Desperate to be allowed to live, womxn are not only trying to get the government to give a damn. We are also begging men to finally show up by actively participating in an end to the toxic masculinity that is fertile breeding ground for gender-based violence and femicide. To stop being complacent and rape apologists. To stop with the “not all men” that is as useful as proclaiming “what about farm murders". To do what appears to be so incredibly difficult—to stop beating, raping and killing us.


At a local vigil that I helped organise, I listened to a young womxn as she spoke to those in attendance. In her passionate address to those who came out on a cold Johannesburg morning to participate in bringing attention to Black female lives in the Black Lives Matter movement, she highlighted a shortcoming in androcentric--male-centred--gender-based violence activism and its slogan ‘not our women’.

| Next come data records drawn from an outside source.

(** * RIT_pd3: market-making and arbitrage decision engine

    A shallow embedding of the decision logic of [trader.py] and
    [clients.py], and the properties of it that the design document states.

    Numeric model.  Quantities, positions, ticks and ids are Python [int]s
    and are modelled as [Z].  Prices and estimates are Python [float]s and
    are modelled as exact rationals [Q], compared with the numeric
    comparisons ([Qeq_bool], [Qle_bool]) the way Python compares numbers by
    value; [round] rounds the exact value half-to-even.  Binary
    floating-point error is outside the model.

    Effects.  What the program reads from the exchange over HTTP (news,
    order books, positions, resting orders) enters the model as an argument
    or as an explicit exchange state; an exception is a [Raise] result. *)

From Stdlib Require Import ZArith QArith Qround Lia Lqa List String Ascii Bool.
From Stdlib Require Import Sorted Permutation.
Import ListNotations.

Open Scope Z_scope.

(* ================================================================== *)
(** * Python built-ins used by the program *)
(* ================================================================== *)

Module Py.

(** Exceptions the modelled code can raise. *)
Inductive exn := TypeError | ValueError.

(** The outcome of a call that may raise. *)
Inductive result (A : Type) : Type :=
| Ok (a : A)
| Raise (e : exn).
Arguments Ok {A} a.
Arguments Raise {A} e.

Definition bind {A B} (r : result A) (k : A -> result B) : result B :=
  match r with
  | Ok a => k a
  | Raise e => Raise e
  end.

(** [a > b] and [a < b] on numbers. *)
Definition gt (a b : Q) : bool := negb (Qle_bool a b).
Definition lt (a b : Q) : bool := negb (Qle_bool b a).

(** [max(a, b)] and [min(a, b)]: the first argument wins a tie. *)
Definition max (a b : Q) : Q := if gt b a then b else a.
Definition min (a b : Q) : Q := if lt b a then b else a.

(** [max(l)] and [min(l)] on a non-empty list, given as head and tail. *)
Definition max_list (x : Q) (xs : list Q) : Q := fold_left max xs x.
Definition min_list (x : Q) (xs : list Q) : Q := fold_left min xs x.

(** [round(x)]: the nearest integer, ties to the even one. *)
Definition round (x : Q) : Z :=
  let f := Qfloor x in
  match (x - inject_Z f ?= 1 # 2)%Q with
  | Lt => f
  | Gt => f + 1
  | Eq => if Z.even f then f else f + 1
  end.

(** [round(x, 2)]. *)
Definition round2 (x : Q) : Q := (inject_Z (round (x * 100)) / 100)%Q.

“ ’Not our womxn’, like you own us. We are not yours”, she made clear to the men and media in the crowd. Her words were powerful and resonated with the peaceful protestors because what was said was true. The womxn exemplified the entitlement over womxn that men have in this country.


No more than 30 seconds after she concluded, a young man took centre stage to speak on his outrage and condemnation of gender-based violence and femicide. “Not our women!” he began his statement. The man was swiftly corrected and told: “we are not yours”. He muttered an apology and continued with his speech. It took but a few sentences for him to repeat the phrase “not our women”, obviously not at all getting nor absorbing the lesson that had been shared a minute or so prior. He had to be reminded, again, that womxn do not belong to men.



Later that day, I was sent a flyer that reflected the very problem with androcentric gender-based violence activism that I had witnessed at the vigil. The flyer I was sent was for a march against gender-based violence and femicide for men and boys. The march was titled ‘not our women’.


Androcentric activism against gender-based violence and femicide is missing the mark and it shows. The fundamental issue with South African masculinity as it relates to gender-based violence is the patriarchal sense of ownership men have over womxn. It is a masculinity that is entitled and yet dangerously fragile. Dangerously fragile in a way that expresses itself through violence, rape and murder.